I had been looking at This site wondering if there was a way of searching for a certain range? But I might be barking up the wrong tree.
I'm fairly new to SQL so be gentle with me, thanks.
The only way I could think to do this would be to write a stored procedure which uses system tables to get a list of all fields in the database/schema in question. Have it exclude system tables (or only include those that are user defined) then dynamically write out SQL update statements based on the columns/tables found in the system table inquiries.
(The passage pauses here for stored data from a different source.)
(** The calls of the protocol that reach the outside. *)
Inductive Effect :=
  | BroadcastProposal (proposal : SignedProposalMessage)
  | RequestProposal (proposal_hash round : Z) (candidates : gset Z)
  | CreateAggregation (round : Z) (step : Step.t) (vote : option Z).

(** ** The state ([state.rs]) *)

Record State := mk_state {
  current_round : Z;
  current_step : Step.t;
  known_proposals : gmap Z Proposal;
  round_proposals : gmap Z (gmap Z (option Z * ProposalSignature));
  votes : gmap Id (option Z);
  best_votes : gmap Id Aggregation;
  inherents : gmap Z Inherent;
  locked : option (Z * Z);
  valid : option (Z * Z);
}.
Definition default_state : State := mk_state 0 Propose ∅ ∅ ∅ ∅ ∅ None None.

Definition set_round r (s : State) := mk_state r (current_step s) (known_proposals s)
  (round_proposals s) (votes s) (best_votes s) (inherents s) (locked s) (valid s).
Definition set_step st (s : State) := mk_state (current_round s) st (known_proposals s)
  (round_proposals s) (votes s) (best_votes s) (inherents s) (locked s) (valid s).
Definition set_known k (s : State) := mk_state (current_round s) (current_step s) k
  (round_proposals s) (votes s) (best_votes s) (inherents s) (locked s) (valid s).
Definition set_round_proposals rp (s : State) := mk_state (current_round s) (current_step s)
  (known_proposals s) rp (votes s) (best_votes s) (inherents s) (locked s) (valid s).
Definition set_votes v (s : State) := mk_state (current_round s) (current_step s)
  (known_proposals s) (round_proposals s) v (best_votes s) (inherents s) (locked s) (valid s).
Definition set_best_votes b (s : State) := mk_state (current_round s) (current_step s)
  (known_proposals s) (round_proposals s) (votes s) b (inherents s) (locked s) (valid s).
Definition set_inherents i (s : State) := mk_state (current_round s) (current_step s)
  (known_proposals s) (round_proposals s) (votes s) (best_votes s) i (locked s) (valid s).
Definition set_locked l (s : State) := mk_state (current_round s) (current_step s)
  (known_proposals s) (round_proposals s) (votes s) (best_votes s) (inherents s) l (valid s).
Definition set_valid v (s : State) := mk_state (current_round s) (current_step s)
  (known_proposals s) (round_proposals s) (votes s) (best_votes s) (inherents s) (locked s) v.

(** What a call of [poll_next] returns ([utils.rs]); [None] for the end of the
    stream. *)
Inductive Return :=
  | Decided (decision : Decision)
  | Update (state : State)
  | ProposalAccepted (proposal : SignedProposalMessage)
  | ProposalIgnored (proposal : SignedProposalMessage)
  | ProposalRejected (proposal : SignedProposalMessage).
Inductive Poll (A : Type) := Ready (a : A) | Pending.
Arguments Ready {A} a.
Arguments Pending {A}.

(** ** The instance ([tendermint.rs])

    The streams of the instance are inputs; of the started aggregations and the
    requested proposals it keeps the identifiers.  A running verification is
    the round and the contributors it yields when it succeeds; a timeout its
    duration. *)
Record Tendermint := mk_tendermint {
  protocol : list Effect;
  state : State;
  pending_proposal_requests : gset (Z * Z);
  aggregation_senders : gset Id;
  future_contributions : gmap Z (gset Z);
  future_round_messages : gmap Z TaggedAggregationMessage;
  future_round_verification : option (Z * gset Z);
  timeout : option Z;
  state_return_pending : bool;
  pending_aggregation_starts : gset Id;
  decision : bool;
  pending_decision : option Decision;
}.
Using regular expressions or character removal like in this article
The system tables in question are:
SELECT
table_name,column_name
FROM
information_schema.columns
Psudo code would be:
Get list of tables we want to do this for
For each table in list
get list of columns for table that have string data.
For each column in table
generate update statement to strip unwanted characters
--Consider writing out table, column key, before after values to history table. incase this
has to be undone.
--Consider counter so I have an idea of what was updated
execute updatestatement
next column
next table
write out counter
Since you say
the data then moves to a second program that cannot handle these
characters and this causes the process to fail.
I'm wondering if you can leave the unreadable data where it is and create a new column for changed data that's only populated if/when the 2nd process fails. You'll still have to test every character of the data in the failed cell, but you wouldn't have to test every character of every row. After you determine the updated text to process, you can call the 2nd process again with the updated value.